• _Task brief_
The entries shown below are to be printed in full, unaltered.

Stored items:
⁂

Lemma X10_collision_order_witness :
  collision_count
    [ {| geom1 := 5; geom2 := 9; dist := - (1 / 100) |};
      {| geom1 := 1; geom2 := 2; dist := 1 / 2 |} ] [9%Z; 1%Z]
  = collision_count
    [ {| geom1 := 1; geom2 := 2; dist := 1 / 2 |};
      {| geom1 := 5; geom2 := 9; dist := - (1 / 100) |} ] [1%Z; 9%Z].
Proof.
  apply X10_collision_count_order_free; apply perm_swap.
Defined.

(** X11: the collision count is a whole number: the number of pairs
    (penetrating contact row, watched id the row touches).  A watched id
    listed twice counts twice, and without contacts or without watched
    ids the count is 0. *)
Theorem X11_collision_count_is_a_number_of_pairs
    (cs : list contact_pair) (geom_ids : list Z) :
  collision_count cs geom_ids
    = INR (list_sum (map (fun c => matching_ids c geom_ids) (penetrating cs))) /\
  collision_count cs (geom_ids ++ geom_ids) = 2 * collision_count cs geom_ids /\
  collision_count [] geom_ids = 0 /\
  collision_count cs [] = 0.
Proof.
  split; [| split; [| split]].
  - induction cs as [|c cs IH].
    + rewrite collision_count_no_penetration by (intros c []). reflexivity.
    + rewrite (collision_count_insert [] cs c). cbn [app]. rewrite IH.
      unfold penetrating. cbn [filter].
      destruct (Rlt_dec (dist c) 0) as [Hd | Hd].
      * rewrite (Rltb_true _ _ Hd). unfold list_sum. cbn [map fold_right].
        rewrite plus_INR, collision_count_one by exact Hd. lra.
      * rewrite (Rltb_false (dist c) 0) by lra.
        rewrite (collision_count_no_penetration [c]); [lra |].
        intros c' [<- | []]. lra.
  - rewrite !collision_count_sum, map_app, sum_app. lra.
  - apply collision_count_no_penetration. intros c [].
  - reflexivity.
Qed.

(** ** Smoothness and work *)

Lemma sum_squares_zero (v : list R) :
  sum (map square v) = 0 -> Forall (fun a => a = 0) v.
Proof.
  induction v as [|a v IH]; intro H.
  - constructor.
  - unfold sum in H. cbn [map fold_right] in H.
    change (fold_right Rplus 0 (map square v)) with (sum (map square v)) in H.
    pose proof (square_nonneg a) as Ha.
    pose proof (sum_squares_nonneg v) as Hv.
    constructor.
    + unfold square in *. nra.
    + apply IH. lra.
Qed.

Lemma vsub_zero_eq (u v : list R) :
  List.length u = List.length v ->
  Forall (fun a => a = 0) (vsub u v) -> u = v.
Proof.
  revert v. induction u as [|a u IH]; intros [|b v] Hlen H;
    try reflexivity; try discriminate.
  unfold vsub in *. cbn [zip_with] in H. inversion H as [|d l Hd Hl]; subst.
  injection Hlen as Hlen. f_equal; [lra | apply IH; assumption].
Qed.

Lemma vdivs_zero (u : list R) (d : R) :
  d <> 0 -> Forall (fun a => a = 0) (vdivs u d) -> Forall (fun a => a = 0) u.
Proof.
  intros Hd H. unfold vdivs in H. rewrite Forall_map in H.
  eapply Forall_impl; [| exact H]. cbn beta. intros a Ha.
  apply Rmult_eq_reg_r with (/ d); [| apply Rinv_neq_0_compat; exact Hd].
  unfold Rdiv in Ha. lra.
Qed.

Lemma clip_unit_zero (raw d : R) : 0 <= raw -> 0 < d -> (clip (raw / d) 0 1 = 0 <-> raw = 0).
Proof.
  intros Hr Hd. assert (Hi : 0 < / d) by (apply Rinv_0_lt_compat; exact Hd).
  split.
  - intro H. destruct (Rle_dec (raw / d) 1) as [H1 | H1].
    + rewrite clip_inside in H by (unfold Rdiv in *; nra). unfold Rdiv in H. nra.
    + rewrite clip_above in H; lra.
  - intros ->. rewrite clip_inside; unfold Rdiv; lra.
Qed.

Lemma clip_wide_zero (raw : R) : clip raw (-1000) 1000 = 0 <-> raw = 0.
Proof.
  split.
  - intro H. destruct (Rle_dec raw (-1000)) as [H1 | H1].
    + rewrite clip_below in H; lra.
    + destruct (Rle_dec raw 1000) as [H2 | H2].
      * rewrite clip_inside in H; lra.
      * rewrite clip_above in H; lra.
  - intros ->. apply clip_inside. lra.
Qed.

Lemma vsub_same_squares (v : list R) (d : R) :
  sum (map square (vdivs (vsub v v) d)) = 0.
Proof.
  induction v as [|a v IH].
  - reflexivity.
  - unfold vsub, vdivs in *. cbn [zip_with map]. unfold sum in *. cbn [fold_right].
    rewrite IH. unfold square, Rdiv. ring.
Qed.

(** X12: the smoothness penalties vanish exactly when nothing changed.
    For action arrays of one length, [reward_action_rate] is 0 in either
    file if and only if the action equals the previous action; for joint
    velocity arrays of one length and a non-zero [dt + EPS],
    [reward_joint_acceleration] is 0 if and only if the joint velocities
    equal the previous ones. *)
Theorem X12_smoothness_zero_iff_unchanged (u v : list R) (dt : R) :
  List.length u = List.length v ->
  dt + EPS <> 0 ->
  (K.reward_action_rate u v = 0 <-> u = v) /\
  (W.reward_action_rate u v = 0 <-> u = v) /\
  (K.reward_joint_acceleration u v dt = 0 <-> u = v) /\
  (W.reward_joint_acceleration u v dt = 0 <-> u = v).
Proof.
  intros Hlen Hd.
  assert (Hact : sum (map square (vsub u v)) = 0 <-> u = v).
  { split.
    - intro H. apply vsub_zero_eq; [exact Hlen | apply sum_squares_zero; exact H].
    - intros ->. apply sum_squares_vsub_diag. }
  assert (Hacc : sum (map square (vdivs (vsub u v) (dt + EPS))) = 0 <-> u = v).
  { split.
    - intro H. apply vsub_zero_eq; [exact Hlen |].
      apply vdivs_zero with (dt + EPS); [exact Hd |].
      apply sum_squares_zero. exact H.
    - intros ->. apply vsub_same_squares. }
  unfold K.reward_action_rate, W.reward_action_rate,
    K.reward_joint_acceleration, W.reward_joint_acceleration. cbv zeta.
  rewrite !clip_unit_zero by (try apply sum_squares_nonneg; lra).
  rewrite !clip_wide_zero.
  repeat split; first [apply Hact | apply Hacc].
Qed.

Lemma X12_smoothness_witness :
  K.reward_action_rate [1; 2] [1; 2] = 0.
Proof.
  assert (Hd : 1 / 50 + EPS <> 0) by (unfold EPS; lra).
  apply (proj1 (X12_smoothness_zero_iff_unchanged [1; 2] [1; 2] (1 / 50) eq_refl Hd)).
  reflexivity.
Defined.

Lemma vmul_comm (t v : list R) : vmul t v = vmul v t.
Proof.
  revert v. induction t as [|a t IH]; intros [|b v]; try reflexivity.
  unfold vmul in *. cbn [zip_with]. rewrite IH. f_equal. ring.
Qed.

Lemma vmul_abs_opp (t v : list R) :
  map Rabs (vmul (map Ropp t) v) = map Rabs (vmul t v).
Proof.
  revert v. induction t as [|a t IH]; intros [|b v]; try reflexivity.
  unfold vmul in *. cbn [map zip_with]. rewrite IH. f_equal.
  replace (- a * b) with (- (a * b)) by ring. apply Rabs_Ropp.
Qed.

⁂

• _Output for this exercise_
Lemma X10_collision_order_witness :
  collision_count
    [ {| geom1 := 5; geom2 := 9; dist := - (1 / 100) |};
      {| geom1 := 1; geom2 := 2; dist := 1 / 2 |} ] [9%Z; 1%Z]
  = collision_count
    [ {| geom1 := 1; geom2 := 2; dist := 1 / 2 |};
      {| geom1 := 5; geom2 := 9; dist := - (1 / 100) |} ] [1%Z; 9%Z].
Proof.
  apply X10_collision_count_order_free; apply perm_swap.
Defined.

(** X11: the collision count is a whole number: the number of pairs
    (penetrating contact row, watched id the row touches).  A watched id
    listed twice counts twice, and without contacts or without watched
    ids the count is 0. *)
Theorem X11_collision_count_is_a_number_of_pairs
    (cs : list contact_pair) (geom_ids : list Z) :
  collision_count cs geom_ids
    = INR (list_sum (map (fun c => matching_ids c geom_ids) (penetrating cs))) /\
  collision_count cs (geom_ids ++ geom_ids) = 2 * collision_count cs geom_ids /\
  collision_count [] geom_ids = 0 /\
  collision_count cs [] = 0.
Proof.
  split; [| split; [| split]].
  - induction cs as [|c cs IH].
    + rewrite collision_count_no_penetration by (intros c []). reflexivity.
    + rewrite (collision_count_insert [] cs c). cbn [app]. rewrite IH.
      unfold penetrating. cbn [filter].
      destruct (Rlt_dec (dist c) 0) as [Hd | Hd].
      * rewrite (Rltb_true _ _ Hd). unfold list_sum. cbn [map fold_right].
        rewrite plus_INR, collision_count_one by exact Hd. lra.
      * rewrite (Rltb_false (dist c) 0) by lra.
        rewrite (collision_count_no_penetration [c]); [lra |].
        intros c' [<- | []]. lra.
  - rewrite !collision_count_sum, map_app, sum_app. lra.
  - apply collision_count_no_penetration. intros c [].
  - reflexivity.
Qed.

(** ** Smoothness and work *)

Lemma sum_squares_zero (v : list R) :
  sum (map square v) = 0 -> Forall (fun a => a = 0) v.
Proof.
  induction v as [|a v IH]; intro H.
  - constructor.
  - unfold sum in H. cbn [map fold_right] in H.
    change (fold_right Rplus 0 (map square v)) with (sum (map square v)) in H.
    pose proof (square_nonneg a) as Ha.
    pose proof (sum_squares_nonneg v) as Hv.
    constructor.
    + unfold square in *. nra.
    + apply IH. lra.
Qed.

Lemma vsub_zero_eq (u v : list R) :
  List.length u = List.length v ->
  Forall (fun a => a = 0) (vsub u v) -> u = v.
Proof.
  revert v. induction u as [|a u IH]; intros [|b v] Hlen H;
    try reflexivity; try discriminate.
  unfold vsub in *. cbn [zip_with] in H. inversion H as [|d l Hd Hl]; subst.
  injection Hlen as Hlen. f_equal; [lra | apply IH; assumption].
Qed.

Lemma vdivs_zero (u : list R) (d : R) :
  d <> 0 -> Forall (fun a => a = 0) (vdivs u d) -> Forall (fun a => a = 0) u.
Proof.
  intros Hd H. unfold vdivs in H. rewrite Forall_map in H.
  eapply Forall_impl; [| exact H]. cbn beta. intros a Ha.
  apply Rmult_eq_reg_r with (/ d); [| apply Rinv_neq_0_compat; exact Hd].
  unfold Rdiv in Ha. lra.
Qed.

Lemma clip_unit_zero (raw d : R) : 0 <= raw -> 0 < d -> (clip (raw / d) 0 1 = 0 <-> raw = 0).
Proof.
  intros Hr Hd. assert (Hi : 0 < / d) by (apply Rinv_0_lt_compat; exact Hd).
  split.
  - intro H. destruct (Rle_dec (raw / d) 1) as [H1 | H1].
    + rewrite clip_inside in H by (unfold Rdiv in *; nra). unfold Rdiv in H. nra.
    + rewrite clip_above in H; lra.
  - intros ->. rewrite clip_inside; unfold Rdiv; lra.
Qed.

Lemma clip_wide_zero (raw : R) : clip raw (-1000) 1000 = 0 <-> raw = 0.
Proof.
  split.
  - intro H. destruct (Rle_dec raw (-1000)) as [H1 | H1].
    + rewrite clip_below in H; lra.
    + destruct (Rle_dec raw 1000) as [H2 | H2].
      * rewrite clip_inside in H; lra.
      * rewrite clip_above in H; lra.
  - intros ->. apply clip_inside. lra.
Qed.

Lemma vsub_same_squares (v : list R) (d : R) :
  sum (map square (vdivs (vsub v v) d)) = 0.
Proof.
  induction v as [|a v IH].
  - reflexivity.
  - unfold vsub, vdivs in *. cbn [zip_with map]. unfold sum in *. cbn [fold_right].
    rewrite IH. unfold square, Rdiv. ring.
Qed.

(** X12: the smoothness penalties vanish exactly when nothing changed.
    For action arrays of one length, [reward_action_rate] is 0 in either
    file if and only if the action equals the previous action; for joint
    velocity arrays of one length and a non-zero [dt + EPS],
    [reward_joint_acceleration] is 0 if and only if the joint velocities
    equal the previous ones. *)
Theorem X12_smoothness_zero_iff_unchanged (u v : list R) (dt : R) :
  List.length u = List.length v ->
  dt + EPS <> 0 ->
  (K.reward_action_rate u v = 0 <-> u = v) /\
  (W.reward_action_rate u v = 0 <-> u = v) /\
  (K.reward_joint_acceleration u v dt = 0 <-> u = v) /\
  (W.reward_joint_acceleration u v dt = 0 <-> u = v).
Proof.
  intros Hlen Hd.
  assert (Hact : sum (map square (vsub u v)) = 0 <-> u = v).
  { split.
    - intro H. apply vsub_zero_eq; [exact Hlen | apply sum_squares_zero; exact H].
    - intros ->. apply sum_squares_vsub_diag. }
  assert (Hacc : sum (map square (vdivs (vsub u v) (dt + EPS))) = 0 <-> u = v).
  { split.
    - intro H. apply vsub_zero_eq; [exact Hlen |].
      apply vdivs_zero with (dt + EPS); [exact Hd |].
      apply sum_squares_zero. exact H.
    - intros ->. apply vsub_same_squares. }
  unfold K.reward_action_rate, W.reward_action_rate,
    K.reward_joint_acceleration, W.reward_joint_acceleration. cbv zeta.
  rewrite !clip_unit_zero by (try apply sum_squares_nonneg; lra).
  rewrite !clip_wide_zero.
  repeat split; first [apply Hact | apply Hacc].
Qed.

Lemma X12_smoothness_witness :
  K.reward_action_rate [1; 2] [1; 2] = 0.
Proof.
  assert (Hd : 1 / 50 + EPS <> 0) by (unfold EPS; lra).
  apply (proj1 (X12_smoothness_zero_iff_unchanged [1; 2] [1; 2] (1 / 50) eq_refl Hd)).
  reflexivity.
Defined.

Lemma vmul_comm (t v : list R) : vmul t v = vmul v t.
Proof.
  revert v. induction t as [|a t IH]; intros [|b v]; try reflexivity.
  unfold vmul in *. cbn [zip_with]. rewrite IH. f_equal. ring.
Qed.

Lemma vmul_abs_opp (t v : list R) :
  map Rabs (vmul (map Ropp t) v) = map Rabs (vmul t v).
Proof.
  revert v. induction t as [|a t IH]; intros [|b v]; try reflexivity.
  unfold vmul in *. cbn [map zip_with]. rewrite IH. f_equal.
  replace (- a * b) with (- (a * b)) by ring. apply Rabs_Ropp.
Qed.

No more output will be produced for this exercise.